▸ EXERCISE AIM
The answer must be an exact restatement of all the data.

▸ RECORD EXTRACTS
────

Lemma filter_permutation {A : Type} (f : A -> bool) (l l' : list A) :
  Permutation l l' -> Permutation (List.filter f l) (List.filter f l').
Proof.
  induction 1 as [|x l l' _ IH|x y l|l l' l'' _ IH1 _ IH2]; cbn.
  - constructor.
  - destruct (f x); [now constructor | exact IH].
  - destruct (f x), (f y); try reflexivity. constructor.
  - now transitivity (List.filter f l').
Qed.

Lemma existsb_permutation {A : Type} (f : A -> bool) (l l' : list A) :
  Permutation l l' -> existsb f l = existsb f l'.
Proof.
  induction 1 as [|x l l' _ IH|x y l|l l' l'' _ IH1 _ IH2]; cbn.
  - reflexivity.
  - now rewrite IH.
  - destruct (f x), (f y); reflexivity.
  - now rewrite IH1.
Qed.

(** A row is among the selected ones exactly when the table has it and
    the filter accepts it. *)
Lemma selected_lookup (P : Row -> bool) (t : Table) (i : string) :
  existsb (fun s => String.eqb (id s) i) (select_where P t)
  = match t !! i with Some r => P r | None => false end.
Proof.
  unfold select_where.
  destruct (existsb _ _) eqn:E.
  - apply existsb_exists in E as [[j r] [Hin Hid]].
    apply filter_In in Hin as [Hin HP]. cbn in Hid, HP.
    apply String.eqb_eq in Hid. subst j.
    apply list_elem_of_In, elem_of_map_to_list in Hin. now rewrite Hin.
  - destruct (t !! i) as [r|] eqn:L; [|reflexivity].
    destruct (P r) eqn:HP; [|reflexivity].
    assert (Hex : existsb (fun s => String.eqb (id s) i)
                    (List.filter (fun s => P (snd s)) (map_to_list t)) = true).
    { apply existsb_exists. exists (i, r). split.
      - apply filter_In. split; [|exact HP].
        apply list_elem_of_In, elem_of_map_to_list. exact L.
      - apply String.eqb_refl. }
    congruence.
Qed.

Lemma send_result_success (s : StoredRow) :
  result_success (send_result gateway s) = negb (call_fails gateway s).
Proof. unfold send_result, call_fails. now destruct (gateway (id s)). Qed.

Lemma results_partition (subscriptions : list StoredRow) :
  (List.length (List.filter result_success
                  (map (send_result gateway) subscriptions))
   + List.length (List.filter (call_fails gateway) subscriptions)
   = List.length subscriptions)%nat.
Proof.
  induction subscriptions as [|s l IH]; [reflexivity|].
  cbn [map List.filter]. rewrite send_result_success.
  destruct (call_fails gateway s); cbn [negb List.length]; lia.
Qed.

Lemma successful_count (subscriptions : list StoredRow) :
  successful (map (send_result gateway) subscriptions)
  = Z.of_nat (List.length subscriptions) - failures gateway subscriptions
  /\ 0 <= failures gateway subscriptions <= Z.of_nat (List.length subscriptions).
Proof.
  unfold successful, failures.
  pose proof (results_partition subscriptions). lia.
Qed.

(** The outcome of the fan-out over the rows a query selected. *)
Lemma send_all_outcome (userId : option string) (payload : WirePayload)
    (w : World) :
  let subscriptions := select_where (matches userId) (table w) in
  Permutation (completion subscriptions) subscriptions ->
  forall started, table started = table w ->
  let '(results, w') := send_all gateway completion deleteError
      subscriptions payload started in
  successful results
  = Z.of_nat (List.length subscriptions) - failures gateway subscriptions
  /\ Z.of_nat (List.length results) - successful results
     = failures gateway subscriptions
  /\ (forall i, table w' !! i = pruned gateway deleteError userId (table w) i)
  /\ Permutation (deletes_issued (effects w'))
       (deletes_issued (effects started)
        ++ List.filter (gone gateway) (map id subscriptions)).
Proof.
  cbv zeta. intros Hperm started Ht. unfold send_all.
  destruct (successful_count (select_where (matches userId) (table w)))
    as [Hs Hb].
  rewrite length_map, Hs. split; [reflexivity|]. split; [lia|]. split.
  - intros i. rewrite settle_all_lookup.
    rewrite (existsb_permutation _ _ _ Hperm), selected_lookup.
    unfold record_effects. cbn [table]. rewrite Ht. unfold pruned.
    destruct (table w !! i) as [r|]; [reflexivity|].
    now destruct (gone gateway i), (delete_accepted deleteError i).
  - rewrite settle_all_effects. cbn [record_effects effects].
    rewrite !deletes_issued_app, deletes_issued_sends, deletes_issued_deletes.
    rewrite app_nil_r. apply Permutation_app_head, filter_permutation.
    now apply Permutation_map.
Qed.

End SendFacts.
Lemma appended_entities_extend_witness :
  valid_drawing (H := decimal)
    ([line_entity "0.0" "0.0" "1.0" "1.0"]
     ++ [line_entity "5.0" "5.0" "6.0" "-6.0"]) "EOF" = true
  /\ length (segments (H := decimal)
               ([line_entity "0.0" "0.0" "1.0" "1.0"]
                ++ [line_entity "5.0" "5.0" "6.0" "-6.0"])) < qty
  /\ exists c c' text tail,
       compile (H := decimal) qty
         (drawing_lines [line_entity "0.0" "0.0" "1.0" "1.0"] "EOF" ++ []) "600"
       = Return (c, text)
       /\ compile (H := decimal) qty
            (drawing_lines ([line_entity "0.0" "0.0" "1.0" "1.0"]
                            ++ [line_entity "5.0" "5.0" "6.0" "-6.0"]) "EOF"
             ++ []) "600"
          = Return (c', text +:+ tail)
       /\ py_lt (xmax c') (xmax c) = false /\ py_gt (xmin c') (xmin c) = false
       /\ py_lt (ymax c') (ymax c) = false /\ py_gt (ymin c') (ymin c) = false.
Proof.
  assert (H1 : valid_drawing (H := decimal)
                 ([line_entity "0.0" "0.0" "1.0" "1.0"]
                  ++ [line_entity "5.0" "5.0" "6.0" "-6.0"]) "EOF" = true)
    by (vm_compute; reflexivity).
  assert (H2 : length (segments (H := decimal)
                         ([line_entity "0.0" "0.0" "1.0" "1.0"]
                          ++ [line_entity "5.0" "5.0" "6.0" "-6.0"])) < qty)
    by (apply Nat.ltb_lt; vm_compute; reflexivity).
  split; [exact H1|]. split; [exact H2|].
  exact (appended_entities_extend (H := decimal)
           [line_entity "0.0" "0.0" "1.0" "1.0"]
           [line_entity "5.0" "5.0" "6.0" "-6.0"] "EOF" [] "600" H1 H2).
Defined.

(** ** Further properties: what a call leaves of the world *)

Lemma after_intro k w w' new :
  locked w' = locked w -> clock w' = clock w -> link w' = link w ->
  ticks w <= ticks w' -> sent w' = sent w ++ new -> length new <= k ->
  after k w w'.
Proof.
  intros L C K T S N. split; [exact L|]. split; [exact C|]. split; [exact K|].
  split; [exact T|]. exists new. split; [exact S | exact N].
Qed.

Lemma after_refl w : after 0 w w.
Proof.
  apply (after_intro 0 w w []); try reflexivity. symmetry. apply app_nil_r.
Qed.

Lemma after_trans j k w w1 w2 :
  after j w w1 -> after k w1 w2 -> after (j + k) w w2.
Proof.
  intros (L1 & C1 & K1 & T1 & n1 & S1 & N1) (L2 & C2 & K2 & T2 & n2 & S2 & N2).
  split; [congruence|]. split; [congruence|]. split; [congruence|].
  split; [lia|]. exists (n1 ++ n2).
  split; [rewrite S2, S1, app_assoc; reflexivity|].
  rewrite length_app. lia.
Qed.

────

▸ YOUR SOLUTION
Lemma filter_permutation {A : Type} (f : A -> bool) (l l' : list A) :
  Permutation l l' -> Permutation (List.filter f l) (List.filter f l').
Proof.
  induction 1 as [|x l l' _ IH|x y l|l l' l'' _ IH1 _ IH2]; cbn.
  - constructor.
  - destruct (f x); [now constructor | exact IH].
  - destruct (f x), (f y); try reflexivity. constructor.
  - now transitivity (List.filter f l').
Qed.

Lemma existsb_permutation {A : Type} (f : A -> bool) (l l' : list A) :
  Permutation l l' -> existsb f l = existsb f l'.
Proof.
  induction 1 as [|x l l' _ IH|x y l|l l' l'' _ IH1 _ IH2]; cbn.
  - reflexivity.
  - now rewrite IH.
  - destruct (f x), (f y); reflexivity.
  - now rewrite IH1.
Qed.

(** A row is among the selected ones exactly when the table has it and
    the filter accepts it. *)
Lemma selected_lookup (P : Row -> bool) (t : Table) (i : string) :
  existsb (fun s => String.eqb (id s) i) (select_where P t)
  = match t !! i with Some r => P r | None => false end.
Proof.
  unfold select_where.
  destruct (existsb _ _) eqn:E.
  - apply existsb_exists in E as [[j r] [Hin Hid]].
    apply filter_In in Hin as [Hin HP]. cbn in Hid, HP.
    apply String.eqb_eq in Hid. subst j.
    apply list_elem_of_In, elem_of_map_to_list in Hin. now rewrite Hin.
  - destruct (t !! i) as [r|] eqn:L; [|reflexivity].
    destruct (P r) eqn:HP; [|reflexivity].
    assert (Hex : existsb (fun s => String.eqb (id s) i)
                    (List.filter (fun s => P (snd s)) (map_to_list t)) = true).
    { apply existsb_exists. exists (i, r). split.
      - apply filter_In. split; [|exact HP].
        apply list_elem_of_In, elem_of_map_to_list. exact L.
      - apply String.eqb_refl. }
    congruence.
Qed.

Lemma send_result_success (s : StoredRow) :
  result_success (send_result gateway s) = negb (call_fails gateway s).
Proof. unfold send_result, call_fails. now destruct (gateway (id s)). Qed.

Lemma results_partition (subscriptions : list StoredRow) :
  (List.length (List.filter result_success
                  (map (send_result gateway) subscriptions))
   + List.length (List.filter (call_fails gateway) subscriptions)
   = List.length subscriptions)%nat.
Proof.
  induction subscriptions as [|s l IH]; [reflexivity|].
  cbn [map List.filter]. rewrite send_result_success.
  destruct (call_fails gateway s); cbn [negb List.length]; lia.
Qed.

Lemma successful_count (subscriptions : list StoredRow) :
  successful (map (send_result gateway) subscriptions)
  = Z.of_nat (List.length subscriptions) - failures gateway subscriptions
  /\ 0 <= failures gateway subscriptions <= Z.of_nat (List.length subscriptions).
Proof.
  unfold successful, failures.
  pose proof (results_partition subscriptions). lia.
Qed.

(** The outcome of the fan-out over the rows a query selected. *)
Lemma send_all_outcome (userId : option string) (payload : WirePayload)
    (w : World) :
  let subscriptions := select_where (matches userId) (table w) in
  Permutation (completion subscriptions) subscriptions ->
  forall started, table started = table w ->
  let '(results, w') := send_all gateway completion deleteError
      subscriptions payload started in
  successful results
  = Z.of_nat (List.length subscriptions) - failures gateway subscriptions
  /\ Z.of_nat (List.length results) - successful results
     = failures gateway subscriptions
  /\ (forall i, table w' !! i = pruned gateway deleteError userId (table w) i)
  /\ Permutation (deletes_issued (effects w'))
       (deletes_issued (effects started)
        ++ List.filter (gone gateway) (map id subscriptions)).
Proof.
  cbv zeta. intros Hperm started Ht. unfold send_all.
  destruct (successful_count (select_where (matches userId) (table w)))
    as [Hs Hb].
  rewrite length_map, Hs. split; [reflexivity|]. split; [lia|]. split.
  - intros i. rewrite settle_all_lookup.
    rewrite (existsb_permutation _ _ _ Hperm), selected_lookup.
    unfold record_effects. cbn [table]. rewrite Ht. unfold pruned.
    destruct (table w !! i) as [r|]; [reflexivity|].
    now destruct (gone gateway i), (delete_accepted deleteError i).
  - rewrite settle_all_effects. cbn [record_effects effects].
    rewrite !deletes_issued_app, deletes_issued_sends, deletes_issued_deletes.
    rewrite app_nil_r. apply Permutation_app_head, filter_permutation.
    now apply Permutation_map.
Qed.

End SendFacts.
Lemma appended_entities_extend_witness :
  valid_drawing (H := decimal)
    ([line_entity "0.0" "0.0" "1.0" "1.0"]
     ++ [line_entity "5.0" "5.0" "6.0" "-6.0"]) "EOF" = true
  /\ length (segments (H := decimal)
               ([line_entity "0.0" "0.0" "1.0" "1.0"]
                ++ [line_entity "5.0" "5.0" "6.0" "-6.0"])) < qty
  /\ exists c c' text tail,
       compile (H := decimal) qty
         (drawing_lines [line_entity "0.0" "0.0" "1.0" "1.0"] "EOF" ++ []) "600"
       = Return (c, text)
       /\ compile (H := decimal) qty
            (drawing_lines ([line_entity "0.0" "0.0" "1.0" "1.0"]
                            ++ [line_entity "5.0" "5.0" "6.0" "-6.0"]) "EOF"
             ++ []) "600"
          = Return (c', text +:+ tail)
       /\ py_lt (xmax c') (xmax c) = false /\ py_gt (xmin c') (xmin c) = false
       /\ py_lt (ymax c') (ymax c) = false /\ py_gt (ymin c') (ymin c) = false.
Proof.
  assert (H1 : valid_drawing (H := decimal)
                 ([line_entity "0.0" "0.0" "1.0" "1.0"]
                  ++ [line_entity "5.0" "5.0" "6.0" "-6.0"]) "EOF" = true)
    by (vm_compute; reflexivity).
  assert (H2 : length (segments (H := decimal)
                         ([line_entity "0.0" "0.0" "1.0" "1.0"]
                          ++ [line_entity "5.0" "5.0" "6.0" "-6.0"])) < qty)
    by (apply Nat.ltb_lt; vm_compute; reflexivity).
  split; [exact H1|]. split; [exact H2|].
  exact (appended_entities_extend (H := decimal)
           [line_entity "0.0" "0.0" "1.0" "1.0"]
           [line_entity "5.0" "5.0" "6.0" "-6.0"] "EOF" [] "600" H1 H2).
Defined.

(** ** Further properties: what a call leaves of the world *)

Lemma after_intro k w w' new :
  locked w' = locked w -> clock w' = clock w -> link w' = link w ->
  ticks w <= ticks w' -> sent w' = sent w ++ new -> length new <= k ->
  after k w w'.
Proof.
  intros L C K T S N. split; [exact L|]. split; [exact C|]. split; [exact K|].
  split; [exact T|]. exists new. split; [exact S | exact N].
Qed.

Lemma after_refl w : after 0 w w.
Proof.
  apply (after_intro 0 w w []); try reflexivity. symmetry. apply app_nil_r.
Qed.

Lemma after_trans j k w w1 w2 :
  after j w w1 -> after k w1 w2 -> after (j + k) w w2.
Proof.
  intros (L1 & C1 & K1 & T1 & n1 & S1 & N1) (L2 & C2 & K2 & T2 & n2 & S2 & N2).
  split; [congruence|]. split; [congruence|]. split; [congruence|].
  split; [lia|]. exists (n1 ++ n2).
  split; [rewrite S2, S1, app_assoc; reflexivity|].
  rewrite length_app. lia.
Qed.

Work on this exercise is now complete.